Two weeks ago, I had to drive on the highway LIE for 1:20 minutes. I was already anxious about the anxiety. True enough, I had several panic attacks. My throat was tight, mouth dry and whole body felt like my blood just drained and I felt Ice cold. I wanted so much to stop on the road side but I didn’t want to, thinking that it would just make the attacks worst as Id be giving myself the chance to focus on it.. so I drove.. and I did it!!! It was scary but in the end, it felt like a victory! However, I didn’t see it that way until I watched this video. Thanks Drew!!
#Theanxioustruth
You did it!!! I'm sorry it took me so long to see this comment but I'm glad I did. Great job!!! :-)
How's it going
Wow thats great
Amazing explanation. No one ever done as clear and as informative as you! Thank you. I'm gonna get both audio and paper version ❤
I hope you find it helpful, and thank you for the kind words. :-)
I so mutch agree. No one does explain this as clear and informative as Drew😀 Yes it is amazing🙏😀 I had almost lost hope and then I found Drew. I am slowly doing more and more. I did not know what to do when exposing. Now I do. And I feel normal. I am so thankful. I have a long way still mabe - but now I know how to do this.
Found this exactly when I needed it! Thank you. I had a few skipped heartbeats and those made me feel so weird and uncomfortable and I immediately reacted: Asked my daughter to take over driving, kept sipping cold water, took an HTP....then I looked up your videoes and found this one. I realized my reaction was 100% wrong! Now I know..... Thank you! 🙏🏼🙏🏼❤️❤️
Great info from the book great detail. I hope your book does well. Ordered the book🤠
Great 👍
Thank you 👍
This is gold. I've pre-ordered your book. You channel should be bigger. There's really nothing like this on TH-cam.

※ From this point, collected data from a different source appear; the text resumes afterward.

(** A second dispatcher is never started beside one: a start means that under
    the lock the stack was still supervised, the process held had ended and
    none could be adopted. *)
Theorem start_is_alone s o s' a v id :
  pass s o = (s', a, v) -> Start id ∈ a ->
  lock_acquired o = true /\ supervised_locked o = true /\ adopted o = None /\
  (child s = true -> child_running o = false /\ child_running_locked o = false /\ Ended (childId s) ∈ a).
Proof.
  unfold pass. assert (forall x, Start x ∉ (collect_helper s o).2) as N0 by (intros x; unfold collect_helper; repeat case_match; set_solver).
  assert (child (collect_helper s o).1 = child s /\ childId (collect_helper s o).1 = childId s) as [C1 C2]
    by (unfold collect_helper; by repeat case_match).
  destruct (collect_helper s o) as [s1 a1]. simpl in *.
  destruct (supervised o); simpl; [|intros [= <- <- <-]; rewrite elem_of_app, list_elem_of_singleton; naive_solver].
  assert (forall x, Start x ∈ (hold_dispatcher s1 o).2 -> lock_acquired o = true /\ supervised_locked o = true /\
    adopted o = None /\ (child s1 = true -> child_running o = false /\ child_running_locked o = false /\
                         Ended (childId s1) ∈ (hold_dispatcher s1 o).2)) as H.
  { intros x. apply hold_start. }
  destruct (hold_dispatcher s1 o) as [s2 a2]. simpl in H.
  assert (forall x al p, Start x ∉ (probe_dispatcher s2 o al p).2) as N2
    by (intros x al p; unfold probe_dispatcher; repeat case_match; set_solver).
  specialize (N2 id (child s2 && alive_check o) (child s2 && alive_check o && (statusProcessId (status o) =? childId s2))).
  destruct (probe_dispatcher _ _ _ _) as [s3 a3]. simpl in N2.
  set (ready := _ && (failures s3 =? 0)).
  assert (forall x, Start x ∉ (reconcile_rule s3 o ready).2) as N4 by (intros x; unfold reconcile_rule; repeat case_match; set_solver).
  destruct (reconcile_rule _ _ _) as [s4 a4]. simpl in N4. intros [= <- <- <-]. rewrite !elem_of_app.
  intros [Hx|[Hs|[Hx|[Hs|Hx]]]]; [by apply N0 in Hx| |by apply N2 in Hx| |by apply N4 in Hx].
  - destruct (H id Hs) as (? & ? & ? & Hc). rewrite C1, C2 in Hc. repeat split; try done; intros; naive_solver.
  - exfalso. revert Hs. repeat case_match; set_solver.
Qed.

(** ** Records and probes shared with the dispatcher *)

Lemma first_line_digits ds rest :
  forallb is_digit ds = true -> (rest = [] \/ exists r, rest = 13 :: r) -> first_line (ds ++ rest) = ds.
Proof.
  intros Hd Hr. induction ds as [|c ds IH]; simpl in *.
  - destruct Hr as [->|[r ->]]; done.
  - unfold is_digit in Hd at 1. bool_to_prop. rewrite IH by done.
    by rewrite (proj2 (Z.eqb_neq c 13)), (proj2 (Z.eqb_neq c 10)) by lia.
Qed.

Lemma statusProcessId_digits n rest :
  0 <= n < 2 ^ 32 -> (rest = [] \/ exists r, rest = 13 :: r) -> statusProcessId (str "pid=" ++ to_string n ++ rest) = n.
Proof.
  intros Hn Hr. destruct (to_string_spec n) as (_ & Hd & _); [lia|]. unfold statusProcessId.
  rewrite bool_decide_true by done. change (drop 4 (str "pid=" ++ to_string n ++ rest)) with (to_string n ++ rest).
  by rewrite first_line_digits, parseDecimal_to_string by (done || lia).
Qed.
(* ===== verification/Identify.v ===== *)
(** * Identify: who each listed program is

    Models [identifyApps] of [src/src/native/wfp-probe-identity.h] with the
    identifiers it builds ([appIdFromNtPath], [fullyLowered]), and the tags
    [wfp-probe.cpp] stores with its filters ([AppIds], [ownedFilter]).  Path
    resolution, the filter engine's own identifier of a file and the system's
    case mapping are parameters. *)
From stdpp Require Import sorting.
From S2P Require Import Prelude Identity.

(** [lower] of [wfp-probe.cpp] is [ascii_lower]. *)

(** The environment: the final DOS and NT paths of an entry, both empty when it
    does not resolve; the engine's identifier of a present file, empty when it
    is absent; [RtlDowncaseUnicodeString], if the system has it. *)
Class Platform := {
  resolve : list Z -> list Z * list Z;
  presentId : list Z -> list Z;
  downcase : option (list Z -> option (list Z))
}.

(** ** Identifiers *)

(** UTF-16 text as its bytes. *)
Definition wide_bytes (text : list Z) : list Z := concat (map (fun c => [Z.land c 255; Z.shiftr c 8]) text).

Definition appIdFromNtPath (ntPath : list Z) : list Z := wide_bytes (ascii_lower ntPath) ++ [0; 0].

Definition fullyLowered `{Platform} (appId : list Z) : list Z :=
  match downcase with
  | None => appId
  | Some f =>
      if (length appId <? 2)%nat || (65534 <? Z.of_nat (length appId)) then appId
      else
        let size := (length appId - 2)%nat in
        match f (take size appId) with
        | Some target => if (length target =? size)%nat then target ++ drop size appId else appId
        | None => appId
        end
  end.

(** ** The tags of the filters *)

Record OwnedFilter := { f_id : Z; f_signature : list Z; f_tag : list Z; f_path : list Z; f_appId : list Z }.
(* ===== verification/Inputs.v ===== *)
(** * Inputs: what the dispatcher routes by, and reloading it in place

    Models [readStateInputs], [publishLoaded] and [setRoutes] of
    [src/src/native/dns-dispatcher-state.h] and the reload thread of
    [dns-dispatcher.cpp]: inputs are validated before any of them is used, a
    rejected reload keeps the loaded ones, and the published files say what is
    loaded.  File contents and the outcome of each write come from outside. *)
From S2P Require Import Prelude Numbers DnsWire Attribution Upstream Dispatch Supervisor Identity.

(** ** Reading *)

Record StateInputs := {
  inputsBytes : list Z; identitiesBytes : list Z; i_routes : Routes; i_included : gset (list Z)
}.

(** [rfind(prefix, 0) == 0]. *)
Definition starts_with (prefix text : list Z) : bool := bool_decide (take (length prefix) text = prefix).

(** A trimmed line's key and value, if it has them. *)
Definition field_line (line : list Z) : option (list Z * list Z) :=
  match line with
  | [] => None
  | c :: _ => if c =? 35 then None else cut 61 line
  end.

Definition set_field (values : gmap (list Z) (list Z)) (line : list Z) : gmap (list Z) (list Z) :=
  match field_line (trim line) with Some (key, value) => <[key := value]> values | None => values end.

Definition input_fields (text : list Z) : gmap (list Z) (list Z) := foldl set_field ∅ (split_lines text).

Section Inputs.
Context {U : Utf8} {W : WideChars} {X : XDigits} {P : Paths} {I : Inet}.

Definition read_routes (values : gmap (list Z) (list Z)) : option Routes :=
  source ← values !! str "direct-source" ≫= inet_pton;
  resolvers ← values !! str "direct-dns" ≫= resolverList;
  tunnel ← values !! str "tunnel-source" ≫= inet_pton;
  dns ← values !! str "tunnel-dns" ≫= inet_pton;
  Some {| directSource := source; directDns := resolvers; tunnelSource := tunnel; tunnelDns := dns |}.

(** From the contents of the two files. *)
Definition readStateInputs (inputs identities : list Z) : option StateInputs :=
  text ← wideText inputs;
  if negb (starts_with (str "# wgps-dispatcher-inputs 1") text) then None
  else
    routes ← read_routes (input_fields text);
    record ← wideText identities;
    if negb (starts_with kIdentityHeader record) then None
    else
      included ← parseIncludedText record;
      Some {| inputsBytes := inputs; identitiesBytes := identities; i_routes := routes; i_included := included |}.

Lemma readStateInputs_bytes a b inputs :
  readStateInputs a b = Some inputs -> inputsBytes inputs = a /\ identitiesBytes inputs = b.
Proof.
  unfold readStateInputs. destruct (wideText a); [simpl|done]. destruct (negb _); [done|].
  destruct (read_routes _); [simpl|done]. destruct (wideText b); [simpl|done]. destruct (negb _); [done|].
  destruct (parseIncludedText _); [simpl|done]. by intros [= <-].
Qed.

Lemma readStateInputs_resolvers a b inputs :
  readStateInputs a b = Some inputs ->
  (1 <= length (directDns (i_routes inputs)) <= kMaxDirectResolvers)%nat /\ NoDup (directDns (i_routes inputs)).
Proof.
  unfold readStateInputs. destruct (wideText a) as [text|]; [simpl|done]. destruct (negb _); [done|].
  destruct (read_routes _) as [r|] eqn:Er; [simpl|done]. destruct (wideText b); [simpl|done]. destruct (negb _); [done|].
  destruct (parseIncludedText _); [simpl|done]. intros [= <-]. simpl. unfold read_routes in Er.
  apply bind_Some in Er as (source & _ & Er). apply bind_Some in Er as (resolvers & El & Er).
  apply bind_Some in Er as (tunnel & _ & Er). apply bind_Some in Er as (dns & _ & [= <-]). simpl.
  apply bind_Some in El as (t & _ & El).
  apply resolverList_spec in El. tauto.
Qed.

(** ** The dispatcher's loaded state *)

(** [f_inputs], [f_identities] and [f_status]: the published files. *)
Record loaded := {
  d_inputs : StateInputs; d_hints : Hints; d_resolvers : DirectResolvers.state; d_generation : Z;
  f_inputs : option (list Z); f_identities : option (list Z); f_status : option (list Z)
}.

(** Which of [publishLoaded]'s writes succeed. *)
Record writes := { w_inputs : bool; w_identities : bool; w_status : bool }.

(** The first write that fails ends the publication. *)
Definition publishLoaded (pid : Z) (inputs : StateInputs) (generation : Z) (w : writes) (d : loaded) : loaded :=
  let step1 := w_inputs w in
  let step2 := step1 && w_identities w in
  let step3 := step2 && w_status w in
  {| d_inputs := d_inputs d; d_hints := d_hints d; d_resolvers := d_resolvers d; d_generation := d_generation d;
     f_inputs := if step1 then Some (inputsBytes inputs) else f_inputs d;
     f_identities := if step2 then Some (identitiesBytes inputs) else f_identities d;
     f_status := if step3 then Some (status_text pid generation) else f_status d |}.

(** A start loads and publishes its inputs, or fails. *)
Definition start (pid : Z) (contents : option (list Z * list Z)) (w : writes) (stale : list (option (list Z))) : option loaded :=
  '(a, b) ← contents;
  inputs ← readStateInputs a b;
  if w_inputs w && w_identities w && w_status w then
    Some (publishLoaded pid inputs 1 w
            {| d_inputs := inputs; d_hints := newHints (i_included inputs) (milliseconds 3000); d_resolvers := DirectResolvers.new;
               d_generation := 1; f_inputs := nth 0 stale None; f_identities := nth 1 stale None; f_status := nth 2 stale None |})
  else None.

(** One reload request. *)
Definition reload (pid : Z) (contents : option (list Z * list Z)) (w : writes) (d : loaded) : loaded :=
  match '(a, b) ← contents; readStateInputs a b with
  | None => d
  | Some next =>
      publishLoaded pid next (u32 (d_generation d + 1)) w
        {| d_inputs := next; d_hints := setIncluded (d_hints d) (i_included next);
           d_resolvers := DirectResolvers.reset (d_resolvers d); d_generation := u32 (d_generation d + 1);
           f_inputs := f_inputs d; f_identities := f_identities d; f_status := f_status d |}
  end.

(** A dispatcher after [n] steps: reloads, and queries and events in between,
    which change the evidence and the resolver preference. *)
Inductive reaches (pid : Z) : nat -> loaded -> Prop :=
| Started contents w stale d : start pid contents w stale = Some d -> reaches pid 0 d
| Reloaded n d contents w : reaches pid n d -> reaches pid (S n) (reload pid contents w d)
| Worked n d h r :
    reaches pid n d -> included h = included (d_hints d) ->
    reaches pid (S n)
      {| d_inputs := d_inputs d; d_hints := h; d_resolvers := r; d_generation := d_generation d;
         f_inputs := f_inputs d; f_identities := f_identities d; f_status := f_status d |}.

(** ** What is loaded, and what is published *)

Record coherent (pid : Z) (n : nat) (d : loaded) : Prop := {
  co_valid : readStateInputs (inputsBytes (d_inputs d)) (identitiesBytes (d_inputs d)) = Some (d_inputs d);
  co_included : included (d_hints d) = i_included (d_inputs d);
  co_generation : 1 <= d_generation d <= Z.of_nat n + 1;
  co_status : exists g, 1 <= g <= d_generation d /\ f_status d = Some (status_text pid g) /\
    (g = d_generation d -> f_inputs d = Some (inputsBytes (d_inputs d)) /\ f_identities d = Some (identitiesBytes (d_inputs d)))
}.

Lemma status_text_inj pid g g' : 0 <= g < 2 ^ 64 -> 0 <= g' < 2 ^ 64 -> status_text pid g = status_text pid g' -> g = g'.
Proof.
  intros Hg Hg' H. unfold status_text in H. do 4 apply app_inv_head in H. apply app_inv_tail in H. by apply to_string_inj in H.
Qed.

Lemma reload_coherent pid n d contents w :
  coherent pid n d -> Z.of_nat n + 2 < 2 ^ 32 -> coherent pid (S n) (reload pid contents w d).
Proof.
  intros [C1 C2 C3 (g & Hg & Hs & Hf)] Hn. unfold reload.
  destruct (_ ≫= _) as [next|] eqn:E; [|split; eauto; lia].
  destruct contents as [[a b]|]; [simpl in E|done]. destruct (readStateInputs_bytes a b next E) as [Ea Eb].
  rewrite (uN_id 32) by lia. destruct w as [w1 w2 w3]. split; unfold publishLoaded; simpl; [by rewrite Ea, Eb|done|lia|].
  destruct (w1 && w2 && w3) eqn:Ew.
  - apply andb_true_iff in Ew as [[-> ->]%andb_true_iff ->]. exists (d_generation d + 1). split; [lia|done].
  - exists g. split; [lia|]. split; [done|lia].
Qed.

Lemma reaches_coherent pid n d : reaches pid n d -> Z.of_nat n + 1 < 2 ^ 32 -> coherent pid n d.
Proof.
  induction 1 as [contents w stale d Hd|n d contents w _ IH|n d h r _ IH Hh]; intros Hn.
  - unfold start in Hd. destruct contents as [[a b]|]; [simpl in Hd|done].
    destruct (readStateInputs a b) as [inputs|] eqn:E; [simpl in Hd|done]. destruct (readStateInputs_bytes _ _ _ E) as [Ea Eb].
    destruct w as [[] [] []]; simpl in Hd; try done. injection Hd as <-. split; simpl; [by rewrite Ea, Eb|done|lia|].
    exists 1. split; [lia|done].
  - apply reload_coherent; [apply IH; lia|lia].
  - destruct IH as [C1 C2 C3 C4]; [lia|]. split; simpl; [done|congruence|lia|done].
Qed.

(** C21: through every sequence of reloads, with whatever contents the files
    have and whichever writes fail, the dispatcher routes by inputs that passed
    validation: one to three distinct physical resolvers, and exactly the
    selected programs of a well-formed record; and when the status names its
    generation, the published files are the ones it routes by. *)
Theorem loaded_inputs_validated pid n d :
  reaches pid n d -> Z.of_nat n + 1 < 2 ^ 32 ->
  readStateInputs (inputsBytes (d_inputs d)) (identitiesBytes (d_inputs d)) = Some (d_inputs d) /\
  (1 <= length (directDns (i_routes (d_inputs d))) <= kMaxDirectResolvers)%nat /\ NoDup (directDns (i_routes (d_inputs d))) /\
  included (d_hints d) = i_included (d_inputs d) /\
  (f_status d = Some (status_text pid (d_generation d)) ->
   f_inputs d = Some (inputsBytes (d_inputs d)) /\ f_identities d = Some (identitiesBytes (d_inputs d))).
Proof.
  intros Hr Hn. destruct (reaches_coherent _ _ _ Hr Hn) as [C1 C2 C3 (g & Hg & Hs & Hf)].
  destruct (readStateInputs_resolvers _ _ _ C1) as [R1 R2]. do 4 (split; [done|]).
  intros Hst. apply Hf. rewrite Hs in Hst. apply (inj Some) in Hst. apply status_text_inj in Hst; lia.
Qed.
End Inputs.

(** ** Examples *)

#[local] Instance ascii_utf8 : Utf8 := demo_utf8.
#[local] Instance demo_lower : WideChars := c_locale.
#[local] Instance demo_digits : XDigits := demo_xdigits.
#[local] Instance demo_resolve : Paths := demo_paths.
#[local] Instance dotted : Inet := {| inet_pton t := if bool_decide (t = []) then None else Some (foldl (fun a c => a * 256 + c) 0 t) |}.

Definition line (s : String.string) : list Z := str s ++ [13; 10].

Definition demo_inputs : list Z :=
  line "# wgps-dispatcher-inputs 1" ++ line "direct-source=a" ++ line "direct-dns=b,c" ++ line "tunnel-source=d" ++ line "tunnel-dns=e".

Definition demo_record : list Z := serializeIdentities demo_identities.

(** A reload whose status cannot be written, then one with a damaged record,
    then one that succeeds. *)
Definition all_written : writes := {| w_inputs := true; w_identities := true; w_status := true |}.
Definition status_unwritten : writes := {| w_inputs := true; w_identities := true; w_status := false |}.

Definition demo_started : option loaded := start 7 (Some (demo_inputs, demo_record)) all_written [].

Definition demo_reloaded (d : loaded) : loaded :=
  reload 7 (Some (demo_inputs, kIdentityHeader)) all_written
    (reload 7 (Some (demo_inputs, kIdentityHeader ++ str "damaged")) all_written
      (reload 7 (Some (demo_inputs, demo_record)) status_unwritten d)).

Example reloads :
  fmap (fun d => (d_generation (demo_reloaded d), elements (i_included (d_inputs (demo_reloaded d))))) demo_started = Some (3, []).
Proof. by vm_compute. Qed.

Definition demo_loaded (d : loaded) : Prop :=
  readStateInputs (inputsBytes (d_inputs d)) (identitiesBytes (d_inputs d)) = Some (d_inputs d) /\
  (1 <= length (directDns (i_routes (d_inputs d))) <= kMaxDirectResolvers)%nat /\ NoDup (directDns (i_routes (d_inputs d))) /\
  included (d_hints d) = i_included (d_inputs d) /\
  (f_status d = Some (status_text 7 (d_generation d)) ->
   f_inputs d = Some (inputsBytes (d_inputs d)) /\ f_identities d = Some (identitiesBytes (d_inputs d))).

Lemma loaded_inputs_validated_witness : exists d, demo_started = Some d /\ demo_loaded (demo_reloaded d).
Proof.
  destruct demo_started as [d|] eqn:E; [|by vm_compute in E]. exists d. split; [done|].
  apply (loaded_inputs_validated 7 3); [|lia]. unfold demo_reloaded. do 3 apply Reloaded. unfold demo_started in E. eapply Started. exact E.
Defined.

There is another channel that has helped me tremendously. I hope Drew doesn’t see this as competition!! Dennis Simsek, The Anxiety Guy, is also awesome. Always good to see different teachings and perspectives!
This video is really great👏👏👏
This is pure genius.
Yes it is😂👏👏👏 I so mutch agree😍
Yes it is❤
Hello glad I stumbled across you
Welcome Kerry! :-)
I have the kindle version. Are you going to do an audible book? I tend to do better with audible books now that I'm older. I have trouble daydreaming when I read books now!
Ordered the book..
Thank you 😊
What if your event is happening all day was an excellent question. Like at work...just ‘don’t engage’ all day long. Right? Right. I hadn’t picked up on that 🤦♀️
Awesome
By putting your attention on the present and not on what scares you isn't suppressing the thought? Is there something we should do with the thought/fear first? And then focus on the present?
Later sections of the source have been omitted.